DATA PROVIDED:

____

(** Workers take turns from different starts.  A round-robin worker's picks over [n]
    instances walk the list cyclically from its own offset, so [n] consecutive picks
    are a rotation of the list, each instance once; and with as many workers as
    instances, the first picks of the workers are the instances in order, no two
    workers starting on the same one. *)
Theorem client_round_robin_staggered rs rl s :
  rs ≠ [] → NoDup ((λ r, ins_id (cstore (cache s) r)) <$> rs) →
  let n := length rs in
  let start := Z.to_nat ((default 0 (dget (instance_rr s) rl) + start_offset s (Z.of_nat n)) mod Z.of_nat n) in
  (client_rr_run n rs rl s).1 = Some <$> rotate_left start rs ∧
  (client_count s = Z.of_nat n → 0 <= client_index s < Z.of_nat n → dget (instance_rr s) rl = None →
   start = Z.to_nat (client_index s)).
Proof.
  intros Hne Hnd n start. assert (0 < Z.of_nat n) as Hn by (subst n; destruct rs; [done|cbn [length]; lia]).
  split.
  - rewrite (client_rr_run_spec n rs rl s _ Hne Hnd eq_refl). fold n.
    set (b := default 0 (dget (instance_rr s) rl) + start_offset s (Z.of_nat n)) in *.
    assert (0 <= b mod Z.of_nat n < Z.of_nat n) as Hb by (by apply Z.mod_pos_bound).
    apply list_eq. intros i. rewrite !list_lookup_fmap.
    destruct (decide (i < n)%nat) as [Hi|Hi].
    2: { rewrite !lookup_ge_None_2; [done| |]; rewrite ?length_rotate_left, ?length_seq; fold n; lia. }
    rewrite lookup_seq_lt by done. simpl. rewrite rotate_left_lookup by (fold n; lia). fold n.
    assert (is_Some (rs !! ((start + i) mod n)%nat)) as [x Hx].
    { apply lookup_lt_is_Some_2. fold n. apply Nat.mod_upper_bound. lia. }
    rewrite Hx. simpl. f_equal. rewrite <- Hx. f_equal.
    unfold start. rewrite <- Zplus_mod_idemp_l. apply Nat2Z.inj.
    rewrite Z2Nat.id by (apply Z.mod_pos_bound; lia).
    rewrite Nat2Z.inj_mod, Nat2Z.inj_add, Z2Nat.id by lia. done.
  - intros Hc Hi Hs. unfold start, start_offset. rewrite Hs, Hc. simpl. f_equal.
    rewrite Z.mul_comm, Z.div_mul by lia. apply Z.mod_small. lia.
Qed.

Lemma client_round_robin_staggered_witness :
  let s := Client_init 1 2 None None small_store [] in
  (client_rr_run 2 [2; 3]%nat ROLE_P s).1 = Some <$> rotate_left 1 [2; 3]%nat.
Proof.
  apply (client_round_robin_staggered [2; 3]%nat ROLE_P (Client_init 1 2 None None small_store [])); [done|].
  vm_compute. repeat constructor; set_solver.
Defined.

(** C2: workers see the scheduler's workloads.  In every state the scheduler reaches,
    when a worker with a coherent cache reads the shared memory, each endpoint that
    is published (within the capacity) and cached by the worker under its role gets
    exactly the workload the scheduler holds for it, and every other cached endpoint
    keeps its own. *)
Theorem client_sees_pool_workloads f st mgmt t d max name es rd now c :
  (∀ r, inst_good (st r)) → Z.of_nat max < 2 ^ 32 → Z.of_nat (length es) < 2 ^ 62 →
  Forall (λ e, match e with SrvRequest r => request_ok f st r | SrvHeartbeat => True end) es →
  cache_wf c →
  let s := server_run (start (Scheduler_init (InstanceManager_init st mgmt) t d) max name) es in
  ∃ w version stale rd' c', writer s = Some w ∧
    read_and_patch_cache patch_workload_from_shm rd (Some (buf w)) now c = ((Some version, stale), rd', c') ∧
    (∀ x, x ∈ take (w_max_entries w) (pool_endpoints (im_of s)) →
       is_Some (dget (instance_map c (shm_role_to_pdrole x.1.2)) x.1.1) →
       is_Some (cached_workload c x.1.1 (ep_id x.2)) →
       cached_workload c' x.1.1 (ep_id x.2) = Some (workload x.2)) ∧
    (∀ k, k ∉ ekey <$> take (w_max_entries w) (pool_endpoints (im_of s)) →
       cached_workload c' k.1 k.2 = cached_workload c k.1 k.2).
Proof.
  intros Hg Hmax Hlen He Hc s.
  destruct (srv_run_inv f st es 1 _ (srv_start_inv f st mgmt t d max name Hg Hmax) ltac:(lia) He)
    as [n [(Hm & Hsg & w & v & Hw & _ & Hs) _]]. fold s in Hm, Hsg, Hw, Hs.
  destruct (read_shows patch_workload_from_shm w v _ rd now c Hs) as (stale & r' & Hr).
  set (l := take (w_max_entries w) (pool_endpoints (im_of s))).
  assert (published (w_max_entries w) (im_of s) = entry_of <$> l) as Hpub.
  { unfold published, l. by rewrite map_fmap, fmap_take. }
  rewrite Hpub in Hr.
  assert ((λ e, (e_instance_id e, e_endpoint_id e)) <$> (entry_of <$> l) = ekey <$> l) as Hk.
  { rewrite <- list_fmap_compose. apply list_fmap_ext. by intros _ [[iid rl] e] _. }
  assert (NoDup (ekey <$> l)) as Hnd.
  { unfold l. rewrite fmap_take. eapply sublist_NoDup; [by eapply pool_keys_NoDup|apply sublist_take]. }
  rewrite <- Hk in Hnd.
  exists w, (v mod 2 ^ 64), stale, r', (fold_left (patch_entry patch_workload_from_shm) (entry_of <$> l) c).
  split; [done|]. split; [done|]. split.
  - intros [[iid rl] e] Hx Hi [wl Hwl]. simpl in Hi, Hwl |- *.
    destruct (patch_all_cached (entry_of <$> l) c iid (ep_id e) Hc Hnd) as (_ & _ & _ & Hin & _).
    rewrite (Hin (entry_of (iid, rl, e))); [|by apply list_elem_of_fmap; eexists|done|done].
    rewrite Hwl. simpl. by destruct (workload e).
  - intros [iid eid] Hn.
    destruct (patch_all_cached (entry_of <$> l) c iid eid Hc Hnd) as (_ & _ & _ & _ & Hout).
    apply Hout. by rewrite Hk.
Qed.

(** The worker's cache of the witness: the two instances of the sample refresh. *)
Definition sample_cache : Cache :=
  replace_all (replace_all (mkCache small_store 8 (λ _, []) (λ _, []) []) ROLE_P [2%nat]) ROLE_D [3%nat].

Lemma sample_cache_wf : cache_wf sample_cache.
Proof.
  apply replace_all_wf; [|intros r _; apply small_store_good].
  apply replace_all_wf; [done|intros r _; apply small_store_good].
Qed.

Lemma client_sees_pool_workloads_witness :
  let s := server_run (start (Scheduler_init (InstanceManager_init small_store false) LOAD_BALANCE None) 3 "shm")
             [SrvRequest sample_refresh; SrvHeartbeat; SrvRequest sample_allocate] in
  ∃ w version stale rd' c', writer s = Some w ∧
    read_and_patch_cache patch_workload_from_shm Reader_init (Some (buf w)) f0 sample_cache
      = ((Some version, stale), rd', c').
Proof.
  cbv zeta.
  destruct (client_sees_pool_workloads sample_roles small_store false LOAD_BALANCE None 3 "shm"
    [SrvRequest sample_refresh; SrvHeartbeat; SrvRequest sample_allocate] Reader_init f0 sample_cache)
    as (w & v & stale & rd' & c' & H1 & H2 & _).
  - apply small_store_good.
  - reflexivity.
  - reflexivity.
  - repeat constructor.
  - apply sample_cache_wf.
  - exists w, v, stale, rd', c'. by split.
Defined.

(** An empty answer, or none, leaves the cached instances as they were. *)
Lemma empty_answer_keeps_cache env rl name s :
  (∃ rest, inbox s = Some (mkResponse (env_uuid env) (RspInstances [] name)) :: rest) →
  cache (get_available_instances env rl s).1 = cache s ∧ (get_available_instances env rl s).2 = Ret [].
Proof.
  intros [rest Hi]. unfold get_available_instances, mbind, M_bind, rpc. rewrite Hi. simpl.
  unfold attach_reader, mmodify. destruct (truthy name) as [n|]; simpl; [|done].
  case_decide; [done|]. by destruct (env_shm env n).
Qed.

____

AIM OF THE TASK:
Starting with the line that contains "(Scheduler_init (InstanceManager_init small_store", output every line through the end of the listing above, unchanged.

REPLY TO THE TASK:
  let s := server_run (start (Scheduler_init (InstanceManager_init small_store false) LOAD_BALANCE None) 3 "shm")
             [SrvRequest sample_refresh; SrvHeartbeat; SrvRequest sample_allocate] in
  ∃ w version stale rd' c', writer s = Some w ∧
    read_and_patch_cache patch_workload_from_shm Reader_init (Some (buf w)) f0 sample_cache
      = ((Some version, stale), rd', c').
Proof.
  cbv zeta.
  destruct (client_sees_pool_workloads sample_roles small_store false LOAD_BALANCE None 3 "shm"
    [SrvRequest sample_refresh; SrvHeartbeat; SrvRequest sample_allocate] Reader_init f0 sample_cache)
    as (w & v & stale & rd' & c' & H1 & H2 & _).
  - apply small_store_good.
  - reflexivity.
  - reflexivity.
  - repeat constructor.
  - apply sample_cache_wf.
  - exists w, v, stale, rd', c'. by split.
Defined.

(** An empty answer, or none, leaves the cached instances as they were. *)
Lemma empty_answer_keeps_cache env rl name s :
  (∃ rest, inbox s = Some (mkResponse (env_uuid env) (RspInstances [] name)) :: rest) →
  cache (get_available_instances env rl s).1 = cache s ∧ (get_available_instances env rl s).2 = Ret [].
Proof.
  intros [rest Hi]. unfold get_available_instances, mbind, M_bind, rpc. rewrite Hi. simpl.
  unfold attach_reader, mmodify. destruct (truthy name) as [n|]; simpl; [|done].
  case_decide; [done|]. by destruct (env_shm env n).
Qed.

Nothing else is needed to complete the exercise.